Dès lors, la dernière mission ayant pris fin le 18 décembre 2020 et M. [P] ayant saisi le conseil de prud’hommes le 25 juin 2024, il convient de confirmer le jugement en ce qu’il a déclaré irrecevable sa demande de requalification des contrats de mission en contrat à durée indéterminée.
Par ailleurs, il convient également de déclarer irrecevables les demandes indemnitaires résultant de cette demande de requalification, à savoir indemnité de requalification, dommages et intérêts pour absence de versement de la participation et de l’intéressement, privation du droit à l’abondement [5], ces trois demandes de dommages et intérêts portant sur les seuls exercices durant lesquels M. [B] était engagé en intérim, infirmant le jugement sur ce point qui a débouté M. [B] de ces demandes.
Sur les demandes afférentes à la rupture du contrat à durée indéterminée de chantier.

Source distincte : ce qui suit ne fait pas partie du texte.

(** C26. What a request on the wire makes a unit do, whatever the request holds and whatever the handlers answer or
    throw.  A STATE_SYNC_REQUEST to this unit, ONLINE and with its state service started, sends a notification of
    every record that is not withdrawn, in their order, and then one response with their number; broadcast, it
    sends nothing now and schedules the replay after the unit's own stagger.  Any other request leaves the unit
    as it was, calls at most one handler, the one registered for its code, with its transaction ID and data, and
    then sends at most one frame: a response of this device on the response identifier, with the command code and
    the transaction ID of the request.  Nothing is sent for a request to another unit, nor for a broadcast service
    command other than STATUS_REQUEST, nor for a broadcast user command unless the unit is ONLINE, nor without a
    bus. *)
Theorem request_is_answered_at_most_once `{CdmpConfig} `{UnorderedIter} `{Crc8} `{HandlerAnswers} env u command :
  command_request_wf command ->
  let o := RunItem env (RequestItem (CommandRequest_ToCanFrame command)) u in
  let device := un_device u in
  let s := un_state u in
  let records := filter (fun r => lr_is_withdrawn r = false) (local_records_ s) in
  let frames := frames_sent (effects_of o) in
  if asks_for_replay u command then
    handler_calls (effects_of o) = [] /\
    (creq_target_device_id command = DEVICE_ID_BROADCAST ->
       frames = [] /\
       state_of o = if IsOnline device && is_started_ s && st_tasks_created_ s
                    then schedule_task env ReplayTask (staggered_message_delay_ device) u else u) /\
    (creq_target_device_id command <> DEVICE_ID_BROADCAST ->
       state_of o = u /\
       frames =
         if bool_decide (creq_target_device_id command = device_id_ device) && IsOnline device && is_started_ s && env_bus_valid env
         then ((fun r => (GetStateChangeRequestCanId (st_base_can_id_ s), StateChange_ToCanFrame (RecordMessage device r))) <$> records) ++
              [response_frame (un_command u) (ResponseTo device command RESULT_SUCCESS [u8 (Z.of_nat (length records))])]
         else [])
  else
    state_of o = u /\ handler_call (un_command u) command (handler_calls (effects_of o)) /\
    (frames = [] \/
     exists result_code data,
       frames = [response_frame (un_command u) (ResponseTo device command result_code data)] /\
       env_bus_valid env = true /\
       (creq_target_device_id command = device_id_ device \/
        creq_target_device_id command = DEVICE_ID_BROADCAST /\
        (creq_command_code command = STATUS_REQUEST \/
         IsValidServiceCommandCode (creq_command_code command) = false /\ GetStatus device = ONLINE))).
Proof.
  intros Hwf o device s records frames. destruct (asks_for_replay u command) eqn:Hask; [by apply replay_request|].
  destruct (other_request env u command Hwf Hask) as (Est & calls & sent & Eeff & Hc & Hs). fold o in Est, Eeff.
  assert (handler_calls sent = [] /\ (frames_sent sent = [] \/ exists rc d,
    frames_sent sent = [response_frame (un_command u) (ResponseTo device command rc d)] /\ env_bus_valid env = true /\
    may_answer device command)) as [Hno Hsent].
  { destruct Hs as [->|(rc & d & -> & Hb & Ha)]; [by split; [|left]|]. split.
    - unfold response_effects. rewrite Hb. by destruct (bool_decide _).
    - right. exists rc, d. by rewrite response_sent, Hb. }
  assert (frames_sent calls = [] /\ handler_calls calls = calls) as [Hnone Hcalls]
    by (by destruct Hc as [->|[(h & _ & ->)|(h & _ & _ & _ & ->)]]).
  unfold frames. rewrite Eeff, frames_sent_app, Hnone. unfold handler_calls in *. rewrite filter_app, Hno, app_nil_r, Hcalls. by split_and!.
Qed.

Alors que M. [P] fonde sa demande de reconnaissance d’un licenciement sans cause réelle et sérieuse sur le fait que la notification d’un licenciement fondé sur une prétendue fin de chantier ne constitue pas une cause légitime de rupture d’un contrat à durée indéterminée de droit commun, qualification qui n’a pas été retenue pour ce contrat, il convient de le débouter de l’ensemble de ses demandes en lien avec la rupture de son contrat de travail, à savoir indemnité compensatrice de préavis, congés payés afférents, indemnité conventionnelle de licenciement et dommages et intérêts pour licenciement sans cause réelle et sérieuse.
Sur les dépens et frais irrépétibles.
En qualité de partie succombante, il y a lieu de condamner M. [P] aux entiers dépens, y compris ceux de première instance, sans qu’il y ait lieu à condamnation aux dépens de la société [4], infirmant sur ce point le jugement.
Par ailleurs, il convient de débouter M. [P] de sa demande formulée en application de l’article 700 du code de procédure civile et de le condamner à payer à la société [4] la somme de 500 euros sur ce même fondement.
PAR CES MOTIFS,
La cour statuant contradictoirement et publiquement, par arrêt mis à disposition au greffe,
Confirme le jugement sauf en ce qu’il a débouté M. [L] [P] de ses demandes d’indemnité de requalification, dommages et intérêts résultant de la privation des primes de participation, primes d’intéressement et de la perte de chance à l’abondement [5] et en ce qu’il a condamné la société [3] aux dépens ;
L’infirmant de ces chefs et statuant à nouveau,
Déclare irrecevables les demandes d’indemnité de requalification, dommages et intérêts résultant de la privation des primes de participation et d’intéressement et dommages et intérêts résultant de la perte de chance à l’abondement [5] ;
Dit n’y avoir lieu à condamnation de la société [4] aux dépens de première instance ;
Y ajoutant,
Condamne M. [L] [P] aux dépens d’appel ;
Condamne M. [L] [P] à payer à la société [4] la somme de 500 euros en application de l’article 700 du code de procédure civile ;
Déboute M. [L] [P] de sa demande formulée en application de l’article 700 du code de procédure civile.